Those new to options trading may not fully understand the different prices quoted on options contracts. Today we will discuss the basic prices which can appear in the option chain for an option: bid, ask, mark, and last. I will outline each price, as well as what the bid/ask spread means for options traders.
Below is an example showing the prices for options on AAPL.
Option Chain on AAPL
As you can see from the option chain above, there are corresponding prices for each strike price in the AAPL option chain: Mark, Last, Bid, and Ask.
For the purpose of this article, we will use a hypothetical example of an option chain that shows the following prices for a particular option:
Example A. XYZ Option.
• The ask price.
The ask price is the price at which the market is prepared to sell an option. This price is determined by its supply and demand; the more demand there is for a particular option, the higher the ask price will be. We will cover supply and demand in a bit more detail later in this article. Traders looking to purchase the XYZ option in Example A may have to pay the current ask price of $3.00 per option contract.
• The bid price.
The bid price is the price at which the market is currently prepared to buy an option. Therefore, the bid price can many times be the minimum price an options trader could expect to sell that particular option for. In the case of the above example, that price would be $2.80
• The mark price.
The mark price, also called the mid price, is the average of the bid/ask prices. Many traders will use the mid price as their pricing guide when buying and selling options, especially for multi-leg positions such as vertical spreads, calendars, butterflys, Iron Condors, etc. To calculate the mark price in Example A, add 2.80 (ask price) and 3.00 (bid price), which equals 5.80. Now divide 5.80 by two which equals the mark price of 2.90.
• The last price.
The last price is simply the price at which the option was last traded. One thing to keep in mind is if the last price has a significant difference from the bid/ask prices, the option probably has very low liquidity and it may be difficult to find a buyer if a trader should choose to sell the option. During times of high volatility, the bid/ask spreads (further explained below) can also be wide. This can be a reason that the last price may be quite different than the bid/ask price.
Now, a little about the bid/ask spread…
The bid/ask pricing on spreads of options can be related to the basic “supply and demand” concept.
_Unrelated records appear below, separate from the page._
(** X9. [escape_string] does not look at what [strbuf_append] returns for
    the two quotation marks. For a string whose escaped text has 1022
    bytes the closing mark is the first byte that does not fit the buffer
    of 1024 bytes; when the allocator refuses to grow it there,
    [rjson_serialize] returns 0 all the same and hands over a text without
    the closing mark. *)
Theorem rjson_serialize_drops_the_closing_quote p a s cell out_length h o f :
  strlen (escaped s) = 1022 -> fate h = o :: Fail :: f -> o <> Fail ->
  exists h',
    rjson_serialize (Some (V_STRING p (Some (a, s)))) (Some cell) out_length h
    = (0, Some (Some (brk h, "034" :: escaped s)),
       option_map (fun _ => 1023) out_length, h').
Proof.
  intros Hlen Hf Ho. unfold rjson_serialize, strbuf_init.
  assert (Hm : exists h1, malloc 1024 h = (Some (brk h), h1) /\ fate h1 = Fail :: f).
  { unfold malloc, next_outcome. rewrite Hf.
    destruct o; [contradiction| |]; eexists; split; reflexivity. }
  destruct Hm as (h1 & -> & Hf1).
  cbn [serialize_value]. change (0 >=? RJSON_MAX_DEPTH) with false. cbv iota.
  unfold escape_string.
  rewrite strbuf_append_room by (vm_compute; discriminate).
  rewrite escape_loop_room.
  2:{ unfold sb_length. cbn [written capacity app firstn]. rewrite Hlen.
      vm_compute. discriminate. }
  cbn [written capacity buffer app].
  change (firstn (Z.to_nat 1) ["034"]) with ["034"]. cbn [app].
  rewrite (strbuf_append_refused _ ["034"] 1 h1 f).
  2:{ unfold sb_length. cbn [written capacity]. unfold strlen in *.
      cbn [length]. lia. }
  2:{ exact Hf1. }
  cbn [fst snd]. change (negb (0 =? 0)) with false. cbv iota.
  cbn [buffer written option_map]. exists (answered h1). f_equal. f_equal.
  destruct out_length; [|reflexivity]. cbn [option_map]. f_equal.
  unfold sb_length, strlen in *. cbn [written length]. lia.
Qed.

Lemma rjson_serialize_drops_the_closing_quote_witness :
  exists h',
    rjson_serialize (Some (V_STRING 1%positive (Some (2%positive, repeat "a" 1022))))
      (Some None) (Some 0)
      (Heap (list_to_set [1; 2]%positive) 3%positive [Stay; Fail] []
         (list_to_map [(1%positive, 32); (2%positive, 1023)]))
    = (0, Some (Some (3%positive, "034" :: repeat "a" 1022)), Some 1023, h').
Proof.
  destruct (rjson_serialize_drops_the_closing_quote 1%positive 2%positive
              (repeat "a" 1022) None (Some 0)
              (Heap (list_to_set [1; 2]%positive) 3%positive [Stay; Fail] []
         (list_to_map [(1%positive, 32); (2%positive, 1023)]))
              Stay [])
    as (h' & E); [vm_compute; reflexivity|reflexivity|discriminate|].
  exists h'. etransitivity; [exact E|]. vm_compute. reflexivity.
Defined.
(** X1.  A variable that holds an absolute path is returned as it is,
    whatever the default and [home] are, and no package variable
    changes. *)
Theorem xdgPath_absolute_variable environ env def g :
  path_IsAbs (os_Getenv environ env) = true ->
  xdgPath environ env def g = (os_Getenv environ env, g).
Proof.
  intros Habs. rewrite xdgPath_run. unfold scalar_value, scalar_diag.
  rewrite scalar_candidate_set by now apply path_IsAbs_nonempty.
  rewrite Habs. now rewrite logged_nil.
Qed.

Lemma xdgPath_absolute_variable_witness :
  xdgPath [("XDG_CACHE_HOME", "/var/cache/u")] "XDG_CACHE_HOME"
    "$HOME/.config" zero_Globals
  = ("/var/cache/u", zero_Globals).
Proof.
  apply (xdgPath_absolute_variable [("XDG_CACHE_HOME", "/var/cache/u")]
           "XDG_CACHE_HOME" "$HOME/.config" zero_Globals).
  reflexivity.
Defined.

(** X2.  A variable that holds a non-empty relative path is not replaced
    by the default: the result is empty, and one error with the text
    ["no value set for <env>"] is allocated and appended to [Errors]. *)
Theorem xdgPath_relative_variable environ env def g :
  os_Getenv environ env <> "" ->
  path_IsAbs (os_Getenv environ env) = false ->
  xdgPath environ env def g
  = ("",
     mkGlobals (home g) (ConfigHome g) (DataHome g) (CacheHome g)
       (RuntimeDir g) (ConfigDirs g) (DataDirs g)
       (Errors g ++ [mkError (heap_next g) ("no value set for " ++ env)])
       (S (heap_next g))).
Proof.
  intros Hne Hrel. rewrite xdgPath_run. unfold scalar_value, scalar_diag.
  rewrite scalar_candidate_set by assumption. rewrite Hrel.
  unfold logged. cbn [alloc_errors length]. now rewrite Nat.add_1_r.
Qed.

Lemma xdgPath_relative_variable_witness :
  fst (xdgPath [("XDG_RUNTIME_DIR", "run/u")] "XDG_RUNTIME_DIR" "/run"
         zero_Globals)
  = "".
Proof.
  rewrite (xdgPath_relative_variable [("XDG_RUNTIME_DIR", "run/u")]
             "XDG_RUNTIME_DIR" "/run" zero_Globals).
  - reflexivity.
  - discriminate.
  - reflexivity.
Defined.

(** X3.  With the variable unset or empty, a default that mentions
    ["$HOME"] and an empty [home], nothing is substituted: the result is
    empty and the error is logged, also where dropping the placeholder
    would leave an absolute path such as ["/.config"]. *)
Theorem xdgPath_default_needs_home environ env def g :
  os_Getenv environ env = "" ->
  strings_Contains def "$HOME" = true ->
  home g = "" ->
  fst (xdgPath environ env def g) = ""
  /\ map err_text (Errors (snd (xdgPath environ env def g)))
     = map err_text (Errors g) ++ [("no value set for " ++ env)%string].
Proof.
  intros Hx Hc Hh. rewrite xdgPath_run. cbn [fst snd].
  unfold scalar_value, scalar_diag, scalar_candidate.
  rewrite Hx, Hc, Hh. cbn. split; [reflexivity|].
  now rewrite map_app.
Qed.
Supply is the volume, or abundance, of a particular item in the marketplace, such as the supply of any one particular stock for sale. Demand refers to a buyer's willingness to pay a particular price for an item, or a stock.
Here is an example of how supply and demand works:
Let's say that a one-of-a-kind ruby is discovered in a remote part of Burma by a miner. A potential investor hears about the discovery, contacts the miner and gives him an offer to purchase the ruby for $1 million. The miner requests some time to think about it. In the meantime, the media has gotten hold of the rare find, and other potential buyers come forward expressing their interest in purchasing the gem. Thinking his find will increase in value with all the added attention, the miner rejects the offer for $1 million and holds out for $1.2 million.
Next, two more potential buyers surface and submit bids for $1.3 and $1.4 million dollars, respectively. The new asking price of that ruby is rising.
The next day, a miner in Columbia discovers 20 more gems exactly like the one found in Burma. As a result, both the price and demand for the Burmese ruby falls to $800,000 because of the sudden abundance of the once-rare gem. This example, and the concept of supply and demand in general, can also be applied to options.
What is the difference between the bid and ask price?
The difference between the bid price and the ask price is referred to as the bid/ask spread. The bid/ask spread is representative of the amount of profit to the market maker.
What is important to consider in bid/ask prices is the loss a trader may potentially incur. The tighter the spread between the bid and ask prices, the better the chance a trader has to get a good fill price. All traders are looking for tight bid/ask spreads, particularly day traders, as they enter and exit trades quickly.
To explain further, let's use Example A. In this scenario the option has a bid price of $2.80, and an ask price of $3.00. If a day trader who is bullish purchases a call option at the ask price of $3.00, then tries to sell it minutes later, he/she may only be able to do so at the bid price of $2.80. This could represent an immediate loss of $.20 per contract, depending on how anxious the trader is to sell the option.
While a loss of $20 on a $3.00 option may be reasonable, it can be a completely different scenario if the bid/ask spread were wider. Wide bid/ask spreads can often occur in options under the following circumstances:
- Options that have low volume and low open interest
- Options that are very far out of the money
- Options that have far-dated expirations
- During high volatility periods
What could happen when the bid/ask spread is very wide?
In the same Example A. above, very wide bid/ask prices can have even more of an impact on traders. if the ask price of the option remained at $3.00, but the bid price dropped from $2.80 to $1.50, a trader who entered a long position and bought a call option for $3.00 minutes ago, may only be able to sell it for $1.50. These wide bid/ask spreads can have a significant impact on the profitability of the trade.
In conclusion, it is important to take the bid/ask spread into account when planning a particular options strategy, as this can have a significant impact on the outcome of the trade.
If you are trading small, say just one contract, the large bid/ask spread may not be as much of a concern as to the trader who is trading a large number of contracts over the course of a year.